→ **Assignment**: After finding the line with "their checksum. *)" in the entries below, retype exactly each line from there through the line with "else l ← log_block.payload_lsn", including that final line.

----

(* ===== verification/LogBlock.v ===== *)
(** * Log blocks ([dbcore/sm-log-defs.h])

    The layout of log records and log blocks in memory and on disk: a header
    of 16 bytes, [nrec] records and a skip record of 16 bytes each, then the
    payloads, packed.  A block is given by the memory and its address. *)
From stdpp Require Import base numbers list.
From Stdlib Require Import ZArith Lia.
From S2P Require Import Prelude FatPtr SizeEncode Adler Bytes.

Local Open Scope Z_scope.

(* src: dbcore/sm-log-defs.h:75-79 LOG_FLAG_HAS_PAYLOAD *)
Definition LOG_FLAG_HAS_PAYLOAD : Z := 0x80.
(* src: dbcore/sm-log-defs.h:81-87 LOG_FLAG_IS_EXT *)
Definition LOG_FLAG_IS_EXT : Z := 0x40.
(* src: dbcore/sm-log-defs.h:89-94 LOG_FLAG_HAS_LSN *)
Definition LOG_FLAG_HAS_LSN : Z := 0x20.

(* src: dbcore/sm-log-defs.h:97-101 LOG_NOP *)
Definition LOG_NOP : Z := 0.
(* src: dbcore/sm-log-defs.h:103-107 LOG_COMMENT *)
Definition LOG_COMMENT : Z := Z.lor LOG_NOP LOG_FLAG_HAS_PAYLOAD.
(* src: dbcore/sm-log-defs.h:109-114 LOG_INSERT *)
Definition LOG_INSERT : Z := Z.lor LOG_FLAG_HAS_PAYLOAD 1.
(* src: dbcore/sm-log-defs.h:115-115 LOG_INSERT_EXT *)
Definition LOG_INSERT_EXT : Z := Z.lor LOG_FLAG_IS_EXT LOG_INSERT.
(* src: dbcore/sm-log-defs.h:116-116 LOG_INSERT_INDEX *)
Definition LOG_INSERT_INDEX : Z := Z.lor LOG_FLAG_HAS_PAYLOAD 2.
(* src: dbcore/sm-log-defs.h:118-119 LOG_UPDATE *)
Definition LOG_UPDATE : Z := Z.lor LOG_FLAG_HAS_PAYLOAD 3.
(* src: dbcore/sm-log-defs.h:120-120 LOG_UPDATE_EXT *)
Definition LOG_UPDATE_EXT : Z := Z.lor LOG_FLAG_IS_EXT LOG_UPDATE.
(* src: dbcore/sm-log-defs.h:122-123 LOG_DELETE *)
Definition LOG_DELETE : Z := 4.
(* src: dbcore/sm-log-defs.h:125-130 LOG_RELOCATE *)
Definition LOG_RELOCATE : Z := Z.lor (Z.lor LOG_FLAG_HAS_PAYLOAD LOG_FLAG_IS_EXT) 5.
(* src: dbcore/sm-log-defs.h:132-136 LOG_OVERFLOW *)
Definition LOG_OVERFLOW : Z := Z.lor LOG_FLAG_HAS_LSN 6.
(* src: dbcore/sm-log-defs.h:138-141 LOG_SKIP *)
Definition LOG_SKIP : Z := Z.lor LOG_FLAG_HAS_LSN 7.
(* src: dbcore/sm-log-defs.h:143-147 LOG_FAT_SKIP *)
Definition LOG_FAT_SKIP : Z := Z.lor LOG_SKIP LOG_FLAG_HAS_PAYLOAD.
(* src: dbcore/sm-log-defs.h:149-151 LOG_CHKPT *)
Definition LOG_CHKPT : Z := Z.lor LOG_FLAG_HAS_PAYLOAD 8.
(* src: dbcore/sm-log-defs.h:153-156 LOG_FID *)
Definition LOG_FID : Z := Z.lor LOG_FLAG_HAS_PAYLOAD 9.

Definition flagged (type flag : Z) : bool := negb (Z.land type flag =? 0).

(** The fields of a [log_record], 16 bytes: type, size code, alignment,
    payload end, and a union of an LSN and an FID with an OID. *)
Module log_record.
(* src: dbcore/sm-log-defs.h:200-200 log_record *)
Definition sizeof : Z := 16.
Section fields.
Context (m : mem8) (r : Z).
(* src: dbcore/sm-log-defs.h:160-161 log_record::type *)
Definition type : Z := rd 1 m r.
(* src: dbcore/sm-log-defs.h:163-164 log_record::size_code *)
Definition size_code : Z := rd 1 m (r + 1).
(* src: dbcore/sm-log-defs.h:166-173 log_record::size_align_bits *)
Definition size_align_bits : Z := sext 16 (rd 2 m (r + 2)).
(* src: dbcore/sm-log-defs.h:175-179 log_record::payload_end *)
Definition payload_end : Z := rd 4 m (r + 4).
(* src: dbcore/sm-log-defs.h:182-187 log_record::next_lsn, prev_lsn *)
Definition next_lsn : LSN.t := LSN.mk (rd 8 m (r + 8)).
(* src: dbcore/sm-log-defs.h:190-191 log_record::fid *)
Definition fid : Z := rd 4 m (r + 8).
(* src: dbcore/sm-log-defs.h:192-193 log_record::oid *)
Definition oid : Z := rd 4 m (r + 12).
End fields.
Definition set_type (m : mem8) (r v : Z) : mem8 := wr 1 m r v.
Definition set_size_code (m : mem8) (r v : Z) : mem8 := wr 1 m (r + 1) v.
Definition set_size_align_bits (m : mem8) (r v : Z) : mem8 := wr 2 m (r + 2) v.
Definition set_payload_end (m : mem8) (r v : Z) : mem8 := wr 4 m (r + 4) v.
Definition set_next_lsn (m : mem8) (r : Z) (v : LSN.t) : mem8 := wr 8 m (r + 8) (LSN._val v).
Definition set_fid (m : mem8) (r v : Z) : mem8 := wr 4 m (r + 8) v.
Definition set_oid (m : mem8) (r v : Z) : mem8 := wr 4 m (r + 12) v.
End log_record.

Module log_block.
(** [size] and the address of [records[i]], of which [data] follows the
    record. *)
(* src: dbcore/sm-log-defs.h:254-256 log_block::records *)
Definition records (b i : Z) : Z := b + 16 + log_record.sizeof * i.
(* src: dbcore/sm-log-defs.h:258-264 log_block::size *)
Definition size (nrec payload_bytes : Z) : Z := u64 (records 0 nrec + log_record.sizeof + payload_bytes).
(* src: dbcore/sm-log-defs.h:266-274 log_block::wrapped_size *)
Definition wrapped_size (nrec payload_bytes : Z) : Z := size 0 (size nrec payload_bytes).

Section fields.
Context (m : mem8) (b : Z).
(* src: dbcore/sm-log-defs.h:224-236 log_block::checksum *)
Definition checksum : Z := rd 4 m b.
(* src: dbcore/sm-log-defs.h:238-245 log_block::nrec *)
Definition nrec : Z := rd 4 m (b + 4).
(* src: dbcore/sm-log-defs.h:247-252 log_block::lsn *)
Definition lsn : LSN.t := LSN.mk (rd 8 m (b + 8)).
(* src: dbcore/sm-log-defs.h:276-278 log_block::payload_begin *)
Definition payload_begin : Z := records b nrec + log_record.sizeof.
(* src: dbcore/sm-log-defs.h:280-282 log_block::payload_end *)
Definition payload_end : Z := payload_begin + log_record.payload_end m (records b nrec).
(* src: dbcore/sm-log-defs.h:284-289 log_block::payload_offset *)
Definition payload_offset (i : Z) : res Z :=
  throw_if (negb (i <=? nrec)) illegal_argument;;
  Ok (if i =? 0 then 0 else log_record.payload_end m (records b (i - 1))).
(* src: dbcore/sm-log-defs.h:291-294 log_block::payload *)
Definition payload (i : Z) : res Z := o ← payload_offset i; Ok (payload_begin + o).
(* src: dbcore/sm-log-defs.h:296-300 log_block::payload_size *)
Definition payload_size (i : Z) : res Z :=
  throw_if (negb (i <=? nrec)) illegal_argument;;
  o ← payload_offset i;
  Ok (u32 (log_record.payload_end m (records b i) - o)).
(* src: dbcore/sm-log-defs.h:302-304 log_block::checksum_begin *)
Definition checksum_begin : Z := b + 4.
(* src: dbcore/sm-log-defs.h:306-312 log_block::body_checksum *)
Definition body_checksum : res Z :=
  let begin := checksum_begin in
  adler32 begin (get m begin (payload_begin - begin)) ADLER32_CSUM_INIT.
(* src: dbcore/sm-log-defs.h:314-317 log_block::full_checksum *)
Definition full_checksum : res Z :=
  let begin := checksum_begin in
  adler32 begin (get m begin (payload_end - begin)) ADLER32_CSUM_INIT.
(* src: dbcore/sm-log-defs.h:319-332 log_block::payload_lsn *)
Definition payload_lsn (i : Z) : res LSN.t :=
  p ← payload i;
  Ok (LSN.make (u64 (LSN.offset lsn + (p - b))) (LSN.segment lsn) (log_record.size_code m (records b i))).
(* src: dbcore/sm-log-defs.h:334-336 log_block::next_lsn *)
Definition next_lsn : LSN.t := log_record.next_lsn m (records b nrec).
End fields.
Definition set_checksum (m : mem8) (b v : Z) : mem8 := wr 4 m b v.
Definition set_nrec (m : mem8) (b v : Z) : mem8 := wr 4 m (b + 4) v.
Definition set_lsn (m : mem8) (b : Z) (v : LSN.t) : mem8 := wr 8 m (b + 8) (LSN._val v).
End log_block.

(* src: dbcore/sm-log-defs.h:388-391 MIN_LOG_BLOCK_SIZE *)
Definition MIN_LOG_BLOCK_SIZE : Z := log_block.size 0 0.

(* src: dbcore/sm-log-defs.h:393-407 fill_skip_record *)
Definition fill_skip_record (m : mem8) (r : Z) (next_lsn : LSN.t) (payload_end : Z) (has_payload : bool) : mem8 :=
  let m := log_record.set_type m r (if has_payload then LOG_FAT_SKIP else LOG_SKIP) in
  let m := log_record.set_size_code m r INVALID_SIZE_CODE in
  let m := log_record.set_size_align_bits m r (-1) in
  let m := log_record.set_payload_end m r payload_end in
  log_record.set_next_lsn m r next_lsn.

(** A new block, as [allocate] leaves it: LSN, number of records, and the skip
    record that ends it. *)
(* src: dbcore/sm-log-alloc.cpp:398-401 sm_log_alloc_mgr::allocate *)
Definition format_block (m : mem8) (b : Z) (lsn : LSN.t) (nrec : Z) (next_lsn : LSN.t) (payload_bytes : Z) : mem8 :=
  let m := log_block.set_lsn m b lsn in
  let m := log_block.set_nrec m b nrec in
  fill_skip_record m (log_block.records b nrec) next_lsn payload_bytes false.

(** Turning a block into an empty one: the skip record moves to the front. *)
(* src: dbcore/sm-log-alloc.cpp:440-454 sm_log_alloc_mgr::discard *)
Definition discard_block (m : mem8) (b : Z) : res mem8 :=
  let nrec := log_block.nrec m b in
  let m := put m (log_block.records b 0) (get m (log_block.records b nrec) log_record.sizeof) in
  let m := log_record.set_payload_end m (log_block.records b 0) 0 in
  let m := log_block.set_nrec m b 0 in
  c ← log_block.full_checksum m b;
  Ok (log_block.set_checksum m b c).
(* src: dbcore/sm-tx-log.cpp:239-247 sm_tx_log_impl::_populate_block *)
Definition link_overflow (t : tx_log) (b : Z) (m : mem8) : Z * mem8 :=
  if LSN.neqb (_prev_overflow t) INVALID_LSN then
    let r := log_block.records b 0 in
    let m := log_record.set_type m r LOG_OVERFLOW in
    let m := log_record.set_size_code m r INVALID_SIZE_CODE in
    let m := log_record.set_size_align_bits m r 0 in
    let m := log_record.set_payload_end m r 0 in
    (1, log_record.set_next_lsn m r (_prev_overflow t))
  else (0, m).

(** One turn of the loop: the memory, the end of the payloads so far, and
    their checksum. *)
(* src: dbcore/sm-tx-log.cpp:250-278 sm_tx_log_impl::_populate_block *)
Definition populate_record (b i : Z) (it : log_request) (s : mem8 * Z * Z) : res (mem8 * Z * Z) :=
  let '(m, payload_end, csum_payload) := s in
  let r := log_block.records b i in
  let m := log_record.set_type m r (type it) in
  let m := log_record.set_fid m r (fid it) in
  let m := log_record.set_oid m r (oid it) in
  if flagged (type it) LOG_FLAG_HAS_PAYLOAD then
    let m := log_record.set_size_code m r (fat_ptr.size_code (payload_ptr it)) in
    let m := log_record.set_size_align_bits m r (size_align_bits it) in
    m ← (if pdest it =? 0 then Ok m
         else l ← log_block.payload_lsn m b i;
              Ok (store_ptr m (pdest it) (lsn2ptr l (flagged (type it) LOG_FLAG_IS_EXT))));
    let dest := log_block.payload_begin m b + payload_end in
    let src := fat_ptr.offset (payload_ptr it) in
    '(csum_payload, data) ← adler32_memcpy dest src (get m src (payload_size it)) csum_payload;
    let m := put m dest data in
    let payload_end := u32 (payload_end + payload_size it) in
    Ok (log_record.set_payload_end m r payload_end, payload_end, csum_payload)
  else
    let m := log_record.set_size_code m r INVALID_SIZE_CODE in
    let m := log_record.set_size_align_bits m r (-1) in
    Ok (log_record.set_payload_end m r payload_end, payload_end, csum_payload).

(** [while (i < _nreq)], for [n] more records. *)
(* src: dbcore/sm-tx-log.cpp:249-252 sm_tx_log_impl::_populate_block *)
Fixpoint populate_records (n : nat) (reqs : Z -> log_request) (b i : Z) (s : mem8 * Z * Z) : res (mem8 * Z * Z) :=
  match n with
  | O => Ok s
  | S n => s ← populate_record b i (reqs i) s; populate_records n reqs b (i + 1) s
  end.

(* src: dbcore/sm-tx-log.cpp:232-285 sm_tx_log_impl::_populate_block *)
Definition _populate_block (t : tx_log) (b : Z) (m : mem8) : res mem8 :=
  let '(i, m) := link_overflow t b m in
  '(m, payload_end, csum_payload) ←
    populate_records (Z.to_nat (_nreq t - i)) (tls_log_requests t) b i (m, 0, ADLER32_CSUM_INIT);
  csum ← log_block.body_checksum m b;
  Ok (log_block.set_checksum m b (adler32_merge csum csum_payload payload_end)).
(** The block at [b] in [m'], with LSN [l] and successor [n], holds the
    requests of [t]; [m] is the memory from which the payloads came. *)
Record holds (t : tx_log) (b : Z) (l n : LSN.t) (m m' : mem8) : Prop := {
  holds_sum : log_block.full_checksum m' b = Ok (log_block.checksum m' b);
  holds_nrec : log_block.nrec m' b = _nreq t;
  holds_lsn : log_block.lsn m' b = l;
  holds_next : log_block.next_lsn m' b = n;
  holds_end : log_block.payload_end m' b = b + log_block.size (_nreq t) (_payload_bytes t);
  holds_link : first t = 1 ->
    log_record.type m' (log_block.records b 0) = LOG_OVERFLOW /\
    log_record.size_code m' (log_block.records b 0) = INVALID_SIZE_CODE /\
    log_record.size_align_bits m' (log_block.records b 0) = 0 /\
    log_record.next_lsn m' (log_block.records b 0) = _prev_overflow t;
  holds_rec k it : requests t !! k = Some it ->
    let i := first t + Z.of_nat k in let r := log_block.records b i in
    log_record.type m' r = u8 (type it) /\ log_record.fid m' r = u32 (fid it) /\
    log_record.oid m' r = u32 (oid it) /\ log_record.size_code m' r = code_of it /\
    log_record.size_align_bits m' r = sext 16 (abits_of it) /\
    log_block.payload_size m' b i = Ok (psize it) /\
    (exists p, log_block.payload m' b i = Ok p /\ get m' p (psize it) = data m it /\
      log_block.payload_begin m' b <= p /\ p + psize it <= log_block.payload_end m' b) /\
    (has_payload it = true -> pdest it <> 0 -> exists l,
      log_block.payload_lsn m' b i = Ok l /\
      rd 8 m' (pdest it) = fat_ptr._ptr (lsn2ptr l (flagged (type it) LOG_FLAG_IS_EXT))) }.

(** The overflow link, before the loop. *)
Lemma link_get t b m m1 i a n :
  link_overflow t b m = (i, m1) -> apart a n (b + 16) 16 -> get m1 a n = get m a n.
Proof.
  unfold link_overflow, apart. intros E Ha. destruct (LSN.neqb _ _); simplify_eq; [|done].
  unfold log_block.records, log_record.sizeof. unfold_sets. by frame.
Qed.

Lemma link_at t b m m1 i x :
  link_overflow t b m = (i, m1) -> x < b + 16 \/ b + 32 <= x -> m1 x = m x.
Proof.
  unfold link_overflow. intros E Hx. destruct (LSN.neqb _ _); simplify_eq; [|done].
  unfold log_block.records, log_record.sizeof. unfold_sets. unfold wr. by rewrite !put_out by (rewrite len_le; lia).
Qed.

Lemma link_fst t b m : fst (link_overflow t b m) = first t.
Proof. unfold link_overflow, first. by destruct (LSN.neqb _ _). Qed.

Lemma link_wf t b m m1 i : link_overflow t b m = (i, m1) -> wf8 m -> wf8 m1.
Proof.
  unfold link_overflow. intros E H. destruct (LSN.neqb _ _); simplify_eq; [|done]. unfold_sets. auto 8 with bytes.
Qed.

Lemma link_rec t b m m1 i : link_overflow t b m = (i, m1) -> first t = 1 -> fits 64 (LSN._val (_prev_overflow t)) ->
  log_record.type m1 (log_block.records b 0) = LOG_OVERFLOW /\
  log_record.size_code m1 (log_block.records b 0) = INVALID_SIZE_CODE /\
  log_record.size_align_bits m1 (log_block.records b 0) = 0 /\
  log_record.payload_end m1 (log_block.records b 0) = 0 /\
  log_record.next_lsn m1 (log_block.records b 0) = _prev_overflow t.
Proof.
  unfold link_overflow, first. intros E H Hf. destruct (LSN.neqb _ _); simplify_eq.
  unfold log_record.type, log_record.size_code, log_record.size_align_bits, log_record.payload_end, log_record.next_lsn.
  unfold_sets. frame. rewrite !rd_wr_same.
  split_and!; [done..|]. rewrite wrap_small by done. by destruct (_prev_overflow t).
Qed.

(** A block as [allocate] returns it. *)
Record fresh (lo hi : Z) (t : tx_log) (b : Z) (m : mem8) : Prop := {
  fresh_wf : wf8 m;
  fresh_lo : lo <= b;
  fresh_hi : b + 32 + 16 * _nreq t + _payload_bytes t <= hi;
  fresh_align : b mod 16 = 0;
  fresh_nrec : log_block.nrec m b = _nreq t;
  fresh_end : log_record.payload_end m (log_block.records b (_nreq t)) = _payload_bytes t }.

----

→ **Completed task**:
    their checksum. *)
(* src: dbcore/sm-tx-log.cpp:250-278 sm_tx_log_impl::_populate_block *)
Definition populate_record (b i : Z) (it : log_request) (s : mem8 * Z * Z) : res (mem8 * Z * Z) :=
  let '(m, payload_end, csum_payload) := s in
  let r := log_block.records b i in
  let m := log_record.set_type m r (type it) in
  let m := log_record.set_fid m r (fid it) in
  let m := log_record.set_oid m r (oid it) in
  if flagged (type it) LOG_FLAG_HAS_PAYLOAD then
    let m := log_record.set_size_code m r (fat_ptr.size_code (payload_ptr it)) in
    let m := log_record.set_size_align_bits m r (size_align_bits it) in
    m ← (if pdest it =? 0 then Ok m
         else l ← log_block.payload_lsn m b i;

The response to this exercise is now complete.